*** Data in this exercise Section Begins ***

(** The current record of an Environment is what its rows say. *)
Definition stored_record (scope : EnvironmentScope) (current : option ServingPolicyRecord) (db : ServingDb) : Prop :=
  serving_policies db !! scope_key scope = stored_row <$> current
  /\ (forall t, serving_releases db !! (scope_key scope, t)
        = release_rows (scope_key scope) (from_option (fun r => svp_releases (vr_desired_policy r)) [] current)
            !! (scope_key scope, t))
  /\ (forall r, current = Some r -> record_ok scope r).

Lemma load_stored scope current db : stored_record scope current db -> load_policy sha256 scope db = Ok current.
Proof.
  intros (Hp & Hrows & Hok). unfold load_policy. rewrite Hp. destruct current as [r|]; cbn [fmap option_fmap option_map]; [|done].
  specialize (Hok r eq_refl). cbn [from_option] in Hrows. pose proof (ok_policy _ _ Hok) as [_ Hw Hs _].
  rewrite (ordered_releases _ _ (svp_releases (vr_desired_policy r))) by (done || apply Hok).
  pose proof (optional_revision_eq _ _ (ok_observed _ _ Hok) (proj2 (ro_revision _ _ Hok))) as [_ Eo].
  destruct Hok as [Hsc Hpo Hv Hrev _]. pose proof (record_validate_Ok _ Hv) as Hf.
  rewrite (proj2 (try_map_Ok _ _ (svp_releases (vr_desired_policy r)))).
  2: { apply Forall2_fmap_l, Forall_Forall2_diag. eapply Forall_impl; [exact (proj2 (Forall_and _ _) (conj Hpo Hw))|].
       intros e [? ?]. by apply decode_keyed_release. }
  cbn [rbind stored_row pl_mode pl_policy_digest pl_policy_revision pl_observed_state pl_observed_policy_revision].
  rewrite mode_round_trip. cbn [rbind]. unfold ServingPolicy_new. rewrite sort_releases_sorted by done.
  assert (mkServingPolicy (Core.project_id scope) (svp_mode (vr_desired_policy r)) (svp_releases (vr_desired_policy r))
          = vr_desired_policy r) as ->.
  { rewrite <-Hsc, <-(rf_project r Hf). by destruct (vr_desired_policy r). }
  rewrite (rf_policy r Hf). cbn [rbind parsed map_err]. rewrite decode_digest_eq by apply sha256_len. cbn [rbind].
  rewrite bool_decide_eq_false_2 by (intros Hne; by apply Hne). pose proof (rf_revision r Hf).
  rewrite serving_positive_u64_eq by lia. cbn [rbind]. rewrite state_round_trip, Eo. cbn [rbind].
  replace (mkServingPolicyRecord _ _ _ _ _ _ _ _) with r by (rewrite <-Hsc; by destruct r). by rewrite Hv.
Qed.

(** ** Transitions *)

(** The time of the last change of a record. *)
Definition last_change (r : ServingPolicyRecord) : Z := Z.max (vr_updated_at r) (default 0 (vr_observed_at r)).

Record transition (scope : EnvironmentScope) (current : option ServingPolicyRecord) (command : ServingCommand)
  (next : ServingPolicyRecord) : Prop := {
  tr_valid : ServingPolicyRecord_validate next = Ok tt;
  tr_scope : vr_scope next = scope;
  tr_policy : policy_ok (vr_desired_policy next);
  tr_observed : forall n, vr_observed_policy_revision next = Some n -> 0 <= n;
  tr_state : kind_state_drift (ServingCommand_kind command) (vr_observed_state next) = false;
  tr_created : forall r, current = Some r -> vr_created_at next = vr_created_at r;
  tr_kind :
    match command with
    | VC_SetDesired _ expected policy _ =>
        expected = vr_policy_revision <$> current /\ vr_desired_policy next = policy
        /\ vr_policy_revision next = default 0 (vr_policy_revision <$> current) + 1
        /\ vr_policy_revision next <= u64_max
    | VC_Materialize expected _ _ =>
        exists r, current = Some r /\ expected = vr_policy_revision r /\ vr_desired_policy next = vr_desired_policy r
          /\ vr_policy_revision next = vr_policy_revision r
    end;
  tr_time : 0 <= occurred_at command /\ last_change next = occurred_at command;
  tr_later : forall r, current = Some r -> last_change r <= occurred_at command
}.

Lemma set_desired_transition scope current actor expected policy t next :
  (forall r, current = Some r -> record_ok scope r) -> policy_ok policy ->
  set_desired scope current expected policy t = Ok next ->
  transition scope current (VC_SetDesired actor expected policy t) next.
Proof.
  intros Hc Hp. unfold set_desired. rewrite rbind_Ok. intros ([] & Hv & H).
  destruct (bool_decide _ || _) eqn:E in H; [done|]. apply orb_false_iff in E as [_ Et%Z.ltb_ge].
  destruct (is_some_and current _); [done|]. destruct current as [r|].
  - apply rbind_Ok in H as ([] & Hr & H). case_bool_decide as He; [done|].
    destruct (bool_decide _ || _ || _) eqn:E in H; [done|]. rewrite !orb_false_iff in E. destruct E as [[_ E1%Z.ltb_ge] E2].
    rewrite is_some_and_false in E2. apply rbind_Ok in H as (n & [-> Hn]%ok_or_Ok%checked_add_Some & H).
    apply rbind_Ok in H as ([] & Hv' & [= <-]). destruct (Hc r eq_refl) as [Hs _ _ _ Ho].
    assert (last_change r <= t) as Hl.
    { unfold last_change. destruct (vr_observed_at r) as [o|]; cbn; [specialize (E2 o eq_refl)|]; lia. }
    split; cbn; try done.
    + by intros ? [= <-].
    + split; [lia|]. unfold last_change in *. cbn. lia.
    + by intros ? [= <-].
  - case_bool_decide as He; [done|]. apply rbind_Ok in H as ([] & Hv' & [= <-]).
    assert (expected = None) by (destruct expected; [by destruct He|done]).
    split; cbn; try done. split; [lia|]. unfold last_change. cbn. lia.
Qed.

Lemma materialize_transition scope r expected outcome t next : record_ok scope r -> 0 <= expected -> 0 <= t ->
  serving_materialize r expected outcome t = Ok next ->
  transition scope (Some r) (VC_Materialize expected outcome t) next.
Proof.
  intros [Hs Hp _ _ _] Hx Ht0. unfold serving_materialize. rewrite rbind_Ok. intros ([] & Hv & H).
  destruct (negb _ || _) eqn:E in H; [done|]. apply orb_false_iff in E as [->%negb_false_iff%Z.eqb_eq _].
  destruct (_ || _) eqn:E in H; [done|]. apply orb_false_iff in E as [E1%Z.ltb_ge E2]. rewrite is_some_and_false in E2.
  apply rbind_Ok in H as ([] & Hv' & [= <-]). split; cbn; try done.
  - by intros ? [= <-].
  - by destruct outcome.
  - by intros ? [= <-].
  - eauto.
  - split; [done|]. unfold last_change. cbn. lia.
  - intros ? [= <-]. unfold last_change. destruct (vr_observed_at r) as [o|]; cbn; [specialize (E2 o eq_refl)|]; lia.
Qed.

Lemma next_record_transition scope current command next :
  (forall r, current = Some r -> record_ok scope r) -> command_ok command ->
  ServingCommand_validate command scope = Ok tt ->
  next_record scope current command = Ok next -> transition scope current command next.
Proof.
  intros Hc Hk Hv. destruct command as [actor expected policy t|expected outcome t]; cbn [next_record].
  - intros H. eapply set_desired_transition; [done|by destruct Hk|done].
  - rewrite rbind_Ok. intros (r & ->%ok_or_Ok & H). cbn in Hv. destruct (_ || _) eqn:E in Hv; [done|].
    apply orb_false_iff in E as [_ E%Z.ltb_ge]. apply materialize_transition; auto.
Qed.

(** The metadata written for a transition is valid. *)
Lemma transition_observation scope current command next : transition scope current command next ->
  0 < vr_policy_revision next ->
  validate_observation (vr_policy_revision next) (vr_observed_state next) (vr_observed_policy_revision next) = Ok tt.
Proof.
  intros Ht Hpos. pose proof (record_validate_Ok _ (tr_valid _ _ _ _ Ht)) as []. unfold validate_observation.
  rewrite (proj2 (Z.eqb_neq _ _)) by lia. cbn [orb].
  assert (is_some_and (vr_observed_policy_revision next) (fun r => (r =? 0) || (vr_policy_revision next <? r)) = false) as ->.
  { apply is_some_and_false. intros n E. pose proof (rf_observed0 n E). lia. }
  destruct (vr_observed_state next).
  - assert (is_some_and (vr_observed_policy_revision next) (fun r => vr_policy_revision next <=? r) = false) as ->; [|done].
    apply is_some_and_false. intros n E. pose proof (proj1 rf_state0 n E). lia.
  - by rewrite (proj1 rf_state0), bool_decide_eq_false_2 by naive_solver.
  - by rewrite (proj1 rf_state0), bool_decide_eq_false_2 by naive_solver.
Qed.

(** ** Writing a record *)

Lemma insert_unique_eq {K V} `{Countable K} (check : V -> bool) (k : K) row (m : gmap K V) :
  check row = true -> m !! k = None -> insert_unique check k row m = Ok (<[k := row]> m).
Proof. intros Hc Hm. unfold insert_unique. rewrite Hc, Hm. by rewrite bool_decide_eq_false_2 by (by intros [? ?]). Qed.

Lemma release_row_check e : serving_release_ok e -> weight_ok e -> release_check (release_row e) = true.
Proof.
  intros (_ & _ & H1 & H2 & H3) [? ?]. unfold release_check, release_row, digest_ok in *. cbn. rewrite H1, H2, H3.
  rewrite !andb_true_iff. split_and!; done || lia.
Qed.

*** Data in this exercise Section Ends ***

Exercise description. The answer is the lines above between the line holding "intros (Hp &" and the line holding "rewrite (ordered_releases _", inclusive, each written out exactly, and no others.

Task solution.
  intros (Hp & Hrows & Hok). unfold load_policy. rewrite Hp. destruct current as [r|]; cbn [fmap option_fmap option_map]; [|done].
  specialize (Hok r eq_refl). cbn [from_option] in Hrows. pose proof (ok_policy _ _ Hok) as [_ Hw Hs _].
  rewrite (ordered_releases _ _ (svp_releases (vr_desired_policy r))) by (done || apply Hok).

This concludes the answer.